YANG Qi, CHENG Shuzhen, DU Ming. Research Progress of Potato Protein Preparation and Application[J]. Science and Technology of Food Industry, 2023, 44(16): 454−463. (in Chinese with English abstract). doi: 10.13386/j.issn1002-0306.2022110030.
Citation: YANG Qi, CHENG Shuzhen, DU Ming. Research Progress of Potato Protein Preparation and Application[J]. Science and Technology of Food Industry, 2023, 44(16): 454−463. (in Chinese with English abstract). doi: 10.13386/j.issn1002-0306.2022110030.

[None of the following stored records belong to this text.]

(** The [catch] block of [triggerRequest]. *)
Definition recoverIn (w : Surroundings) (err : Err) : Task Settled :=
  if nullish w err then throw NameOfNullish
  else if decide (name err = "AbortError") then
    setAbortController None ;;
    ret Null
  else
    when (onError options && instanceofError err) (callOnError w err) ;;
    setError (Some err) ;;
    ret Undefined.

(** The [catch] block when the hooks return and every value thrown is an
    object: [recoverIn quiet]. *)
Definition recover (err : Err) : Task Settled :=
  Eval cbv beta iota delta [recoverIn callOnError errorThrows nullish quiet] in
  recoverIn quiet err.

Definition triggerRequestIn (w : Surroundings) (messagesSnapshot : list Message)
    (ro : option RequestOptions) (net : Network) : Task Settled :=
  try_finally
    (try_catch (attemptIn w messagesSnapshot ro net) (recoverIn w))
    (setIsLoading false).

(** [triggerRequest] when the hooks return and every value thrown is an
    object: [triggerRequestIn quiet]. *)
Definition triggerRequest (messagesSnapshot : list Message)
    (ro : option RequestOptions) (net : Network) : Task Settled :=
  try_finally
    (try_catch (attempt messagesSnapshot ro net) recover)
    (setIsLoading false).

(** [append]: give the message an id when it has none (or an empty one)
    and submit the current list extended with it. *)
Definition appendIn (w : Surroundings) (m : CreateMessage)
    (ro : option RequestOptions) (net : Network) : Task Settled :=
  i <- match cm_id m with
       | Some i => if decide (i = "") then newId else ret i
       | None => newId
       end ;;
  current <- read messages ;;
  triggerRequestIn w
    (default [] current
       ++ [{| id := i; createdAt := cm_createdAt m;
              content := cm_content m; role := cm_role m |}])
    ro net.

(** [append] when the hooks return and every value thrown is an object:
    [appendIn quiet]. *)
Definition append (m : CreateMessage) (ro : option RequestOptions)
    (net : Network) : Task Settled :=
  i <- match cm_id m with
       | Some i => if decide (i = "") then newId else ret i
       | None => newId
       end ;;
  current <- read messages ;;
  triggerRequest
    (default [] current
       ++ [{| id := i; createdAt := cm_createdAt m;
              content := cm_content m; role := cm_role m |}])
    ro net.

(** [reload] *)
Definition reloadIn (w : Surroundings) (ro : option RequestOptions)
    (net : Network) : Task Settled :=
  current <- read messages ;;
  match current with
  | None => ret Null
  | Some messagesSnapshot =>
      match last messagesSnapshot with
      | None => ret Null
      | Some lastMessage =>
          if decide (role lastMessage = assistant) then
            triggerRequestIn w
              (take (length messagesSnapshot - 1) messagesSnapshot) ro net
          else
            triggerRequestIn w messagesSnapshot ro net
      end
  end.

(** [reload] when the hooks return and every value thrown is an object:
    [reloadIn quiet]. *)
Definition reload (ro : option RequestOptions) (net : Network) : Task Settled :=
  current <- read messages ;;
  match current with
  | None => ret Null
  | Some messagesSnapshot =>
      match last messagesSnapshot with
      | None => ret Null
      | Some lastMessage =>
          if decide (role lastMessage = assistant) then
            triggerRequest (take (length messagesSnapshot - 1) messagesSnapshot) ro net
          else
            triggerRequest messagesSnapshot ro net
      end
  end.

(** [setMessages] *)
Definition setMessages (l : list Message) : Task unit := mutate l.

(** The fetcher of [chatApiStore]: [store[key] ?? []]. *)
Definition storeGet (k : string) (st : State) : list Message :=
  default [] (store st !! k).


(** [handleSubmit], for the value [input] of the input signal and the date
    [new Date()] gives: the new value of the input and the state.  The
    call of [append] is not awaited by the handler; its run is followed
    to its end here, and it does not read the input. *)
Definition handleSubmit (input : string) (date : Z) (net : Network)
    (st : State) : string * State :=
  if decide (input = "") then (input, st)
  else
    ("", (append {| cm_id := None; cm_createdAt := Some date;
                    cm_content := input; cm_role := user |} None net st).2).

End useChat.

End UseChat.

Import UseChat.

(** ** What a stream delivers *)

Section streams.
Context `{Utils}.

(** The texts the decoder returns for successive chunks. *)
Fixpoint decoded (decoder : Decoder) (values : list Uint8Array) : list string :=
  match values with
  | [] => []
  | value :: values' =>
      let '(decoder', s) := decode decoder value in
      s :: decoded decoder' values'
  end.

(** The successive values of [result] when the texts are appended. *)
Fixpoint accumulated (result : string) (texts : list string) : list string :=
  match texts with
  | [] => []
  | s :: texts' => (result +:+ s) :: accumulated (result +:+ s) texts'
  end.

(** The chunks the loop reads: it stops after the first chunk whose read
    ends with the handle cleared ([live] tells whether the handle is
    still there when the loop is entered). *)
Fixpoint delivered (live : bool) (pending : list (bool * Uint8Array)) : list Uint8Array :=
  match pending with
  | [] => []
  | (stopped, value) :: pending' =>
      value :: (if live && negb stopped then delivered true pending' else [])
  end.

(** Whether the loop gets to the last read. *)
Fixpoint exhausted (live : bool) (pending : list (bool * Uint8Array)) : bool :=
  match pending with
  | [] => true
  | (stopped, _) :: pending' => live && negb stopped && exhausted true pending'
  end.

End streams.

(** The texts put end to end: [texts.join('')]. *)
Definition joined (texts : list string) : string := foldr String.append "" texts.

(** [abortController !== null] *)
Definition isLive (st : State) : bool :=
  match abortController st with Some _ => true | None => false end.

(** ** Sample data *)

(** Utilities for streams of one byte per character, where no character
    spans two reads, and ids numbered in the order they are drawn. *)
Definition byteUtils : Utils :=
  {| Decoder := unit;
     createChunkDecoder := tt;
     decode := fun _ value => (tt, String.string_of_list_byte value);
     nanoid := fun n => "reply-" +:+ pretty n |}.

(** The hook of conversation [c] at the default endpoint, with both
    reporting hooks configured. *)
Definition chat : UseChatOptions :=
  {| o_api := None; o_id := Some "c"; initialMessages := None;
     sendExtraMessageFields := None; onResponse := None;
     onFinish := true; onError := true;
     credentials := None; headers := None; o_body := None |}.

(** The conversation is empty and no request is in flight. *)
Definition idle : State :=
  {| store := ∅;
     chatApiStore := {[ "/api/chat|c" := Success [] ]};
     error := None; isLoading := false; abortController := None;
     nanoids := 0; trace := [] |}.

(** The message of the user. *)
Definition hi : Message :=
  {| id := "m1"; createdAt := None; content := "hi"; role := user |}.

Definition bytes (s : string) : Uint8Array := String.list_byte_of_string s.

(** The endpoint answers with a success status and streams the chunks. *)
Definition streaming (cs : list (bool * Uint8Array)) (ending : option Err) : Network :=
  {| stopDuringFetch := false;
     fetched := inr {| ok := true; text := "";
                       body := Some {| chunks := cs;
                                       stopDuringLastRead := false;
                                       lastRead := ending |} |};
     stopDuringOnResponse := false;
     stopDuringText := false;
     now := 1700 |}.

(** The endpoint answers with [res]. *)
Definition answering (res : Response) : Network :=
  {| stopDuringFetch := false; fetched := inr res;
     stopDuringOnResponse := false; stopDuringText := false; now := 1700 |}.

(** [fetch] rejects with [err]. *)
Definition rejecting (stopped : bool) (err : Err) : Network :=
  {| stopDuringFetch := stopped; fetched := inl err;
     stopDuringOnResponse := false; stopDuringText := false; now := 1700 |}.


(** What [fetch] rejects with when the network is down. *)
Definition NetworkError : Err :=
  {| name := "TypeError"; message := "Failed to fetch"; instanceofError := true |}.

(** The reply of the assistant. *)
Definition hello : Message := reply "reply-0" 1700 "Hello".

(** The state once [Hello] has been streamed in answer to [hi]. *)
Definition answered : State :=
  (triggerRequest (H := byteUtils) chat 0 [hi] None
     (streaming [(false, bytes "He"); (false, bytes "llo")] None) idle).2.

(** A response hook that refuses every response. *)
Definition refusal : Err :=
  {| name := "Error"; message := "refused"; instanceofError := true |}.

(** The hook of conversation [c] with that response hook. *)
Definition guarded : UseChatOptions :=
  {| o_api := None; o_id := Some "c"; initialMessages := None;
     sendExtraMessageFields := None; onResponse := Some (fun _ => Some refusal);
     onFinish := true; onError := true;
     credentials := None; headers := None; o_body := None |}.

(** A response of success status that streams [He]. *)
Definition fine : Response :=
  {| ok := true; text := "";
     body := Some {| chunks := [(false, bytes "He")];
                     stopDuringLastRead := false; lastRead := None |} |}.


(** The hook of another conversation, [d], at the same endpoint. *)
Definition other : UseChatOptions :=
  {| o_api := None; o_id := Some "d"; initialMessages := None;
     sendExtraMessageFields := None; onResponse := None;
     onFinish := false; onError := false;
     credentials := None; headers := None; o_body := None |}.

Research Progress of Potato Protein Preparation and Application

  • Potato protein has high nutritional value, compared with other cereal proteins, it can make up for the low protein deficiencies of rice, wheat and other staple food raw materials, the market application potential is large. At present, China's potato processing mainly focuses on starch production, but the production process produces a large amount of protein in the wastewater. Efficient recovery of potato protein from wastewater can help increase China's food protein resources reserves, which has important social and economic value. This paper systematically reviews the advantages and disadvantages of various methods of potato protein extraction and their applications. The chemical method is widely used in practice, but the protein yield is low, and the potato protein recovered using the physical method has good quality and purity, but requires high equipment. The biological method is simpler and more efficient, but the treatment effect is greatly affected by temperature. Currently, potato protein is widely used in food processing, preservation materials and animal feed in China. And this paper also combines the existing research and production process, and designs the production equipment process of protein recovery from potato starch wastewater by acid thermal precipitation and ultrafiltration, in order to solve the problem of low protein yield and continuous production by ultrafiltration, improve the protein recovery rate and reduce the generation cost.